Yesterday’s post concerned various provisions that, although not required to be included in the articles of incorporation, must be included if they are to be effective. One of these provisions relates to supermajority voting requirements:
A provision requiring, for any or all corporate actions (except as provided in Section 303 [removal of directors without cause], subdivision (b) of Section 402.5 [preferred shares], subdivision (c) of Section 708 [election of directors] and Section 1900 [voluntary dissolution]) the vote of a larger proportion or of all of the shares of any class or series, or the vote or quorum for taking action of a larger proportion or of all of the directors, than is otherwise required by this division.
Cal. Corp. Code § 204(a)(5). Does this mean that in the absence a provision in the articles, the bylaws may not impose a higher vote requirement actions by directors? The answer is “not always”. An amendment enacted in 1976 appended the following sentence to Section 204(a):
Notwithstanding this subdivision, bylaws may require for all or any actions by the board the affirmative vote of a majority of the authorized number of directors.

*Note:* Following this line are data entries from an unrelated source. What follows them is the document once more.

Lemma pg_query_function_ok p pc m p' pc' :
  pg_wf pc -> pg_query_function p pc m = (p', pc') ->
  pg_wf pc' /\ same_up p p' /\ p_oom p' = p_oom p /\
  absconn pc' = sp_open (absconn pc) (fresh_unit LK_Q_FUNCTION (m_ts_ns m) None LK_QO_NO_TEXT).
Proof.
  intros W E. unfold pg_query_function in E. destruct (ready_to_open pc) eqn:Er; cbn [negb] in E.
  2: { injection E as <- <-. rewrite open_blocked by done. done. }
  pose proof (ring_push_ok (p_st p) pc W) as Hp. destruct (ring_push (p_st p) pc) as [[o st] pc1].
  destruct o as [i|].
  2: { destruct Hp as [Hf ->]. injection E as <- <-.
       destruct (open_lossy pc (fresh_unit LK_Q_FUNCTION (m_ts_ns m) None LK_QO_NO_TEXT) W Er Hf) as [W1 Ha]. done. }
  destruct Hp as (Hf & -> & W1 & Hv & l & El). injection E as <- <-.
  pose proof (pw_closed _ W) as Hcl. apply orb_false_iff in Hf as Hf'. destruct Hf' as [_ Hlt]. apply Z.leb_gt in Hlt.
  split; [apply upd_wf; [done|lia|by intros ? []|done]|]. split; [done|]. split; [done|].
  eapply (open_abs pc); try done; try (rewrite El; done).
  - by eapply (view_push pc1 (pc_count pc)); [done|lia|exact Hv|apply view_pip_len].
  - rewrite El. unfold a_pip, pip, abs, unit_text. destruct (0 <? pc_count pc); reflexivity.
Qed.

Definition ev_bind pc m : option (option (list Z) * bool) := bind_stmt m ≫= lookup_stmt (pc_prep pc).
Definition bound_unit pc m : aunit :=
  match ev_bind pc m with
  | Some (text, trunc) => fresh_unit LK_Q_EXTENDED (m_ts_ns m) text (if trunc then LK_QO_TEXT_TRUNC else 0)
  | None => fresh_unit LK_Q_EXTENDED (m_ts_ns m) None LK_QO_NO_TEXT
  end.

Lemma pg_query_bind_ok p pc m p' pc' :
  pg_wf pc -> pg_query_bind p pc m = (p', pc') ->
  pg_wf pc' /\ same_up p p' /\ p_oom p' = p_oom p /\ absconn pc' = sp_open (absconn pc) (bound_unit pc m).
Proof.
  intros W E. unfold pg_query_bind in E. destruct (ready_to_open pc) eqn:Er; cbn [negb] in E.
  2: { injection E as <- <-. rewrite open_blocked by done. done. }
  pose proof (ring_push_ok (p_st p) pc W) as Hp. destruct (ring_push (p_st p) pc) as [[o st] pc1].
  destruct o as [i|].
  2: { destruct Hp as [Hf ->]. injection E as <- <-. destruct (open_lossy pc (bound_unit pc m) W Er Hf) as [W1 Ha]. done. }
  destruct Hp as (Hf & -> & W1 & Hv & l & El).
  pose proof (pw_closed _ W) as Hcl. apply orb_false_iff in Hf as Hf'. destruct Hf' as [_ Hlt]. apply Z.leb_gt in Hlt.
  set (g := fun u => u <| u_kind := LK_Q_EXTENDED |> <| u_ts_start_ns := m_ts_ns m |>) in *.
  assert (pg_wf (ring_upd pc1 (pc_count pc) g)) as W2 by (apply upd_wf; [done|lia|by intros ? []|done]).
  pose proof (view_push pc1 (pc_count pc) g _ _ W1 ltac:(lia) Hv (view_pip_len pc W)) as Hv2.
  assert (pc_prep (ring_upd pc1 (pc_count pc) g) = pc_prep pc) as Ep2 by by rewrite El.
  assert (forall pc3, pg_wf pc3 -> (exists o, pc3 = ring_upd pc1 (pc_count pc) g <| pc_prep := o |>) ->
     forall h, pg_wf (ring_upd pc3 (pc_count pc) h) -> (forall v, unit_text (pc_prep pc3) v = unit_text (pc_prep pc) v) ->
     (abs (pc_prep pc3) (h (g (pip pc (unit_reset (ring_at pc (pc_count pc)))))) = a_pip pc (bound_unit pc m)) ->
     absconn (ring_upd pc3 (pc_count pc) h) = sp_open (absconn pc) (bound_unit pc m)) as Hfin.
  { intros pc3 W3 (o & E3) h _ Ht Ha. eapply (open_abs pc); try done; try (rewrite E3, El; done).
    eapply (view_push pc3 (pc_count pc) h); [done|lia|by rewrite E3|by apply view_pip_len]. }
  assert (exists o, ring_upd pc1 (pc_count pc) g = ring_upd pc1 (pc_count pc) g <| pc_prep := o |>) as Hself
    by (exists (pc_prep (ring_upd pc1 (pc_count pc) g)); by destruct (ring_upd pc1 (pc_count pc) g)).
  assert (ev_bind pc m = None -> let pc' := ring_upd (ring_upd pc1 (pc_count pc) g) (pc_count pc) (add_flag LK_QO_NO_TEXT) in
     pg_wf pc' /\ absconn pc' = sp_open (absconn pc) (bound_unit pc m)) as Hmiss.
  { intros Hev pc2. assert (pg_wf pc2) as Wp by (apply upd_wf; [done|lia|apply flag_wf|apply flag_ref]).
    split; [done|]. apply Hfin; [done|done|done|by rewrite Ep2|]. unfold bound_unit. rewrite Hev, Ep2.
    unfold a_pip, pip, abs, unit_text. destruct (0 <? pc_count pc); reflexivity. }
  unfold ev_bind in Hmiss. destruct (bind_stmt m) as [name|] eqn:Eb.
  2: { injection E as <- <-. destruct (Hmiss eq_refl). done. }
  cbn [mbind option_bind] in Hmiss.
  pose proof (pg_prep_lookup_ok _ name W2) as Hl. destruct (pg_prep_lookup _ name) as [hit pc3]. rewrite Ep2 in Hl.
  destruct hit as [[[idx gen] trunc]|].
  2: { destruct Hl as [-> Hn]. injection E as <- <-. destruct (Hmiss Hn). done. }
  destruct Hl as (k' & E3 & W3 & Hs & Ht & Hu & Hg & Hls). injection E as <- <-.
  assert (pc_prep pc3 = Some k') as Ep3 by by rewrite E3.
  set (h := fun u => _). assert (pg_wf (ring_upd pc3 (pc_count pc) h)) as Wp.
  { apply upd_wf_gen; [done|lia|by intros ? []; subst h; destruct trunc|].
    intros v _ _. right. exists k'. rewrite Ep3. subst h. cbn beta zeta. destruct trunc; done. }
  split; [done|]. split; [done|]. split; [done|]. apply Hfin; [done|by exists (Some k')|done|by rewrite Ep3|].
  rewrite Ep3. unfold bound_unit, ev_bind. rewrite Eb. cbn [mbind option_bind]. rewrite Hls.
  assert (0 <=? idx = true) as Hidx by (unfold slot_ok in Hs; lia).
  unfold a_pip, pip, abs, unit_text, h. destruct (0 <? pc_count pc), trunc; cbn -[prep_at]; rewrite Hidx, Hu, Hg, Z.eqb_refl; reflexivity.
Qed.
End Open.

(** ** Replies *)
Lemma error_fields_len fuel : forall w s, zlen s = 6 -> zlen (error_fields fuel w s) = 6.
Proof.
  induction fuel as [|fuel IH]; intros w s Hs; [done|]. cbn [error_fields].
  destruct (pg_wire_get_u8 w) as [[ok f] w1]. destruct (_ || _); [done|].
  destruct (pg_wire_cstring w1) as [[ok2 val] w2]. destruct (negb ok2); [done|]. apply IH.
  destruct (f =? ch "C"); [|done]. pose proof (zlen_nonneg val).
  destruct (Z.ltb_spec (zlen val) 5); rewrite zlen_put_cstr; lia.
Qed.

Lemma row_keeps ts (g := fun u => if u_ts_first_row_ns u =? 0 then u <| u_ts_first_row_ns := ts |> else u) :
  keeps_wf g /\ keeps_ref g.
Proof. split; intros u; subst g; cbn beta; [intros []|]; by destruct (_ =? 0). Qed.
Lemma done_keeps ts : keeps_wf (done_unit ts) /\ keeps_ref (done_unit ts).
Proof. split; [by intros u []|done]. Qed.
Lemma complete_keeps m rows : keeps_wf (complete_unit m rows) /\ keeps_ref (complete_unit m rows).
Proof.
  split; intros u; unfold complete_unit.
  - intros []. destruct (1 <? _); by split.
  - by destruct (1 <? _).
Qed.
Lemma error_keeps m : keeps_wf (error_unit m) /\ keeps_ref (error_unit m).
Proof.
  split; intros u; unfold error_unit.
  - intros [? ? Hs]. pose proof (error_fields_len (List.length (m_body m)) (pg_wire_init (m_body m)) _ Hs) as Hs'.
    destruct (_ =? 0); split; try done.
  - by destruct (_ =? 0).
Qed.
Lemma abort_keeps : keeps_wf abort_unit /\ keeps_ref abort_unit.
Proof. split; [by intros u []|done]. Qed.
Lemma ready_keeps m : keeps_wf (ready_unit m) /\ keeps_ref (ready_unit m).
Proof. split; intros u; unfold ready_unit; [intros []|]; by destruct (_ && _). Qed.

Lemma pg_query_data_row_ok pc m : pg_wf pc ->
  pg_wf (pg_query_data_row pc m) /\ absconn (pg_query_data_row pc m) = sp_reply (absconn pc) (a_row (m_ts_ns m)).
Proof.
  intros W. unfold pg_query_data_row. destruct (current_unit pc) as [i|] eqn:E; [|by rewrite reply_none].
  destruct (row_keeps (m_ts_ns m)). destruct (reply_ok pc i _ _ W E (c_row _ (m_ts_ns m))) as (? & ? & _); done.
Qed.

Lemma pg_query_complete_ok {U F} (p : lk_proto U pg_conn F) pc m p' pc' :
  pg_wf pc -> pg_query_complete p pc m = (p', pc') ->
  pg_wf pc' /\ same_up p p' /\ p_oom p' = p_oom p /\
  absconn pc' =
    (let '(ok, tag, _) := pg_wire_cstring (pg_wire_init (m_body m)) in
     if negb ok && negb (has_flag (m_flags m) LK_MSG_BODY_TRUNC)
     then match a_open (absconn pc) with [] => absconn pc | _ => sp_drop (absconn pc) <| a_degraded := true |> end
     else sp_finish (absconn pc) (fun a => a_multi (a_done (m_ts_ns m)
            (a <| a_rows ::= fun r => u64 (r + (if ok then tag_rows tag else 0)) |>)))).
Proof.
  intros W E. unfold pg_query_complete in E. destruct (pg_wire_cstring _) as [[ok tag] w].
  pose proof (current_open pc W) as Ho. destruct (current_unit pc) as [i|] eqn:Ec.
  2: { injection E as <- <-. rewrite Ho, finish_none by done. by destruct (_ && _). }
  destruct Ho as (_ & _ & _ & r & Ho). destruct (_ && _).
  - unfold corrupt in E. injection E as <- <-. rewrite Ho. split; [|done].
    destruct W. split; try done.
  - injection E as <- <-. destruct (complete_keeps m (if ok then tag_rows tag else 0)).
    destruct (finish_ok pc i _ _ W Ec (c_complete _ m (if ok then tag_rows tag else 0))); done.
Qed.

Lemma pg_query_empty_ok pc m : pg_wf pc ->
  pg_wf (pg_query_empty pc m) /\
  absconn (pg_query_empty pc m) = sp_finish (absconn pc) (fun a => a_done (m_ts_ns m) (a_add LK_QO_EMPTY a)).
Proof.
  intros W. unfold pg_query_empty. destruct (current_unit pc) as [i|] eqn:E; [|by rewrite finish_none].
  apply (finish_ok pc i); [done|done|by apply c_flag_done| |done]. by intros u [].
Qed.

Lemma pg_query_suspended_ok pc m : pg_wf pc ->
  pg_wf (pg_query_suspended pc m) /\
  absconn (pg_query_suspended pc m) = sp_close (sp_reply (absconn pc) (fun a => a_done (m_ts_ns m) (a_add LK_QO_SUSPENDED a))).
Proof.
  intros W. unfold pg_query_suspended. destruct (current_unit pc) as [i|] eqn:E.
  - destruct (reply_ok pc i _ _ W E (c_flag_done _ (m_ts_ns m) LK_QO_SUSPENDED eq_refl)) as (W1 & Ha & E1); [by intros u []|done|].
    destruct (unit_close_ok _ i W1 E1) as [W2 Ha2]. split; [exact W2|]. rewrite <- Ha. exact Ha2.
  - split; [done|]. rewrite reply_none by done. unfold sp_close. pose proof (current_open pc W) as Ho. rewrite E in Ho. by rewrite Ho.
Qed.

Lemma pg_query_func_response_ok pc m : pg_wf pc ->
  pg_wf (pg_query_func_response pc m) /\ absconn (pg_query_func_response pc m) = sp_reply (absconn pc) (a_done (m_ts_ns m)).
Proof.
  intros W. unfold pg_query_func_response. destruct (current_unit pc) as [i|] eqn:E; [|by rewrite reply_none].
  destruct (done_keeps (m_ts_ns m)). destruct (reply_ok pc i _ _ W E (c_done _ (m_ts_ns m))) as (? & ? & _); done.
Qed.

Lemma pg_query_copy_data_ok pc m : pg_wf pc ->
  pg_wf (pg_query_copy_data pc m) /\
  absconn (pg_query_copy_data pc m) = sp_reply (absconn pc) (fun a => a <| a_bytes ::= fun b => u64 (b + m_len m) |>).
Proof.
  intros W. unfold pg_query_copy_data. destruct (current_unit pc) as [i|] eqn:E; [|by rewrite reply_none].
  destruct (reply_ok pc i (fun u => u <| u_bytes ::= fun b => u64 (b + m_len m) |>)
    (fun a => a <| a_bytes ::= fun b => u64 (b + m_len m) |>) W E) as (? & ? & _); [abs_plain|by intros u []|done|done].
Qed.

Lemma pg_query_copy_begin_ok pc kind : pg_wf pc ->
  pg_wf (pg_query_copy_begin pc kind) /\
  absconn (pg_query_copy_begin pc kind) = sp_reply (absconn pc) (fun a => a <| a_copy_kind := Some kind |>)
    <| a_phase := match kind with LK_Q_COPY_IN => PG_PH_COPY_IN | _ => PG_PH_COPY_OUT end |>.
Proof.
  intros W. unfold pg_query_copy_begin. set (ph := match kind with LK_Q_COPY_IN => _ | _ => _ end). clearbody ph.
  destruct (current_unit pc) as [i|] eqn:E.
  - destruct (reply_ok pc i (fun u => u <| u_copy_kind := Some kind |>) (fun a => a <| a_copy_kind := Some kind |>) W E)
      as (W1 & Ha & _); [abs_plain|by intros u []|done|].
    change (ring_upd (pc <| pc_phase := ph |>) i ?g) with (ring_upd pc i g <| pc_phase := ph |>).
    split; [by destruct W1|]. rewrite <- Ha. done.
  - rewrite reply_none by done. split; [by destruct W|done].
Qed.

(** ** Errors *)
Lemma phase_wf pc ph : pg_wf pc -> pg_wf (pc <| pc_phase := ph |>).
Proof. by intros []. Qed.
Lemma phase_abs pc ph : absconn (pc <| pc_phase := ph |>) = absconn pc <| a_phase := ph |>.
Proof. done. Qed.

This sentence relaxes Section 204(a)(5) only somewhat. Section 307(j) establishes the basic rule for action by directors: the affirmative vote of a majority of the directors present at a meeting at which a quorum is present. The added sentence merely authorizes a bylaw to require a majority of the authorized directors. The sentence does not authorize a bylaw that imposes other supermajority requirements such as a bylaw requiring 2/3 vote of the authorized number of directors. To be effective, those other supermajority provisions must be included in the articles of incorporation.